Businesses must constantly seek out operational strategies that will give them an absolute competitive advantage over their competition. Successful businesses have little interest in sharing the market—they want to dominate it. They must either bring products to market faster, be more innovative, improve quality, and/or find ways to further reduce operating costs—just to name a few—in order to maximize their profit.

Clearly, Speed-to-market is a key prerequisite to this success. In fact, operational efficiency today is the enabling of integrated project management, design, engineering, manufacturing, production, purchasing, product planning, plus the casting off of non-core competencies—all with unerring speed-to-market. At the same time, businesses must manage and utilize the following core assets strategically, responsibly, and wisely: the organizations’ information workers (people = the experts), business processes (business flow that is created and executed), and intellectual property (knowledge assets = product data) are at the center of every decision.

Product Data for Anyone, Anywhere, Anytime (a.k.a.

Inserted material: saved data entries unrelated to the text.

Lemma emptied_all d a d' a' :
  emptied direct_slots d a d' a' -> zlen (di_addrs d') = NDIRECT + 1 -> addr d NDIRECT = 0 ->
  with_size 0 d' = truncated d.
Proof.
  intros [[addrs ->] Hs _ _ _] Hl Hi. assert (NDIRECT = 12) as HN by done.
  unfold truncated. f_equal. f_equal. change addrs with (di_addrs (with_addrs addrs d)).
  change (zrep (NDIRECT + 1) 0) with (di_addrs (with_addrs (zrep (NDIRECT + 1) 0) d)).
  apply addrs_ext; [done|]. intros k. rewrite Hs.
  assert (addr (with_addrs (zrep (NDIRECT + 1) 0) d) k = 0) as ->.
  { unfold addr. cbn [di_addrs with_addrs]. destruct ((zrep (NDIRECT + 1) 0).[k]) as [x|] eqn:E; [|done].
    apply znth_Some in E as [_ E]. unfold zrep in E. apply lookup_replicate in E as [-> _]. done. }
  case_bool_decide as Hk; [done|]. unfold direct_slots in Hk. rewrite elem_of_zrange in Hk.
  destruct (decide (k = NDIRECT)) as [->|Hne]; [done|]. unfold addr.
  assert (Hout : k < 0 \/ NDIRECT + 1 <= k) by lia. specialize (Hs k). rewrite bool_decide_eq_false_2 in Hs
    by (unfold direct_slots; by rewrite elem_of_zrange). unfold addr in Hs. rewrite <-Hs.
  destruct ((di_addrs (with_addrs addrs d)).[k]) eqn:E; [|done]. apply znth_range in E. lia.
Qed.

Lemma trunc_run s a ip i :
  let d := i_din i in
  writing s a ip i -> LOGSIZE < capacity -> addr d NDIRECT = 0 -> log_room (fs_log s) size (NDIRECT + 1) ->
  exists l a1 a', trunc ip s = Ret (Ok tt, put_din l ip i (truncated d) s) /\
    writing (put_din l ip i (truncated d) s) a' ip (set_din (truncated d) i) /\
    (exists d1, emptied direct_slots d a d1 a1) /\ a' = inode_stored sb a1 (i_inum i) (truncated d) /\
    llen (lg l) <= llen (lg (fs_log s)) + NDIRECT + 1 /\ st l = st (fs_log s).
Proof.
  intros d Hw room Hi Hroom. pose proof Hw as [Ht Hh Hlk Hsb Hal Hio]. pose proof Hlk as (Ei & _ & _ & Hdev).
  assert (NDIRECT = 12 /\ LOGSIZE = 511) as [HN HL] by done. destruct Hroom as [Hr1 Hr2].
  assert (zlen direct_slots = NDIRECT) as Hzl by done.
  destruct (trunc_direct_run direct_slots s a ip i Hw room) as (l1 & a1 & d1 & E1 & W1 & Em & L1 & S1).
  { apply zrange_NoDup. }
  { apply Forall_forall. intros k Hk. by apply elem_of_zrange. }
  { rewrite Hzl. split; lia. }
  rewrite Hzl in L1. set (s1 := put_din l1 ip i d1 s) in *. fold d in Em.
  pose proof (wg_locked _ _ _ _ _ _ _ W1) as (Ei1 & _). pose proof (wg_inode _ _ _ _ _ _ _ W1) as Hio1. cbn [i_inum i_din set_din] in Hio1.
  pose proof (io_dinode _ _ _ _ _ _ Hio1) as (_ & _ & _ & _ & _ & Hla1 & _).
  pose proof (emptied_all _ _ _ _ Em Hla1 Hi) as Htr.
  assert (trunc1 ip s = Ret (Ok tt, put_din l1 ip i (truncated d) s)) as Et.
  { unfold trunc1. destruct (superblock_run s ip i "allocated inode sans superblock ref" Hlk) as (sb' & Hsb' & Esb).
    assert (sb' = sb) as -> by congruence.
    rewrite (bind_run _ _ _ _ _ Esb), (bind_run _ _ _ _ _ (inode_at_run _ _ _ Ei)), Hdev.
    rewrite (bind_run _ _ _ _ _ E1), (bind_run _ _ _ _ _ (inode_at_run _ _ _ Ei1)). cbn [i_din set_din].
    destruct (znth_lt (di_addrs d1) NDIRECT) as [x Hx]; [lia|].
    assert (x = 0) as ->.
    { pose proof (em_slot _ _ _ _ _ Em NDIRECT) as Hs. rewrite bool_decide_eq_false_2, Hi in Hs
        by (unfold direct_slots; rewrite elem_of_zrange; lia). unfold addr in Hs. by rewrite Hx in Hs. }
    rewrite Hx. cbn [expect]. rewrite bind_mret. rewrite (try_run _ _ s1 tt s1) by done.
    rewrite (bind_run _ _ _ _ _ (upd_din_run s1 ip _ _ Ei1)). unfold s1. rewrite put_din_put. cbn [i_din set_din].
    rewrite Htr. done. }
  set (s2 := put_din l1 ip i (truncated d) s) in *.
  assert (writing s2 a1 ip (set_din (truncated d) i)) as W2.
  { pose proof (writing_din _ _ _ _ _ _ _ (truncated d) W1) as W. unfold s1 in W. rewrite put_din_put in W. apply W.
    rewrite <-Htr. by apply inode_ok_size. }
  destruct (update_run _ _ _ _ _ _ _ W2) as (l3 & E3 & S3 & L3 & W3); [split; cbn; lia|done|].
  exists l3, a1. eexists. split; [|split; [exact W3|split; [by exists d1|split; [done|cbn in *; split; [lia|congruence]]]]].
  unfold trunc. rewrite (bind_run _ _ _ _ _ (holding_run _ _ _ Hlk)), bind_assert by done.
  by rewrite (try_run _ _ _ _ _ Et).
Qed.

(** ** Putting back *)
Lemma inode_ok_typ a inum d n : uN 32 n -> inode_ok a inum d -> inode_ok a inum (with_typ n d).
Proof. intros Hn [(D1 & D2 & D3 & D4 & D5 & D6) H2 H3 H4 H5 H6]. split; done. Qed.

Data Democratization)

So the strategic question is how can your business leverage these three core assets for maximum speed, quality and profitability? Simply put, your business must be able to collaborate with anyone, anywhere, anytime. This means businesses must streamline the flow of product data between all information workers throughout the extended enterprise (business, suppliers, and customers) and not just the engineering group. The business must allow for dynamic, automatic, and repeatable enterprise processes, all while ensuring your product information is secure both internally and externally.

Until now, the only alternatives have been expensive, complicated legacy CAD/PLM systems. Though these legacy systems serve a tightly structured purpose, outside that purpose they stifle the business. These systems have proved prohibitive for most businesses outside of engineering’s power users due to high cost, inflexibility (rigid processes), required extensive training, and the need for dedicated resources and complex infrastructure.

Due to these reasons, industry studies show that less than 10% of organizations information workers are given access to these systems and even fewer employees, users, vendors, customers are willing to adopt the use of these complicated tools. The key point is that without user adoption, no system can return results and hence cannot deliver any return on investment.

Would you guys agree?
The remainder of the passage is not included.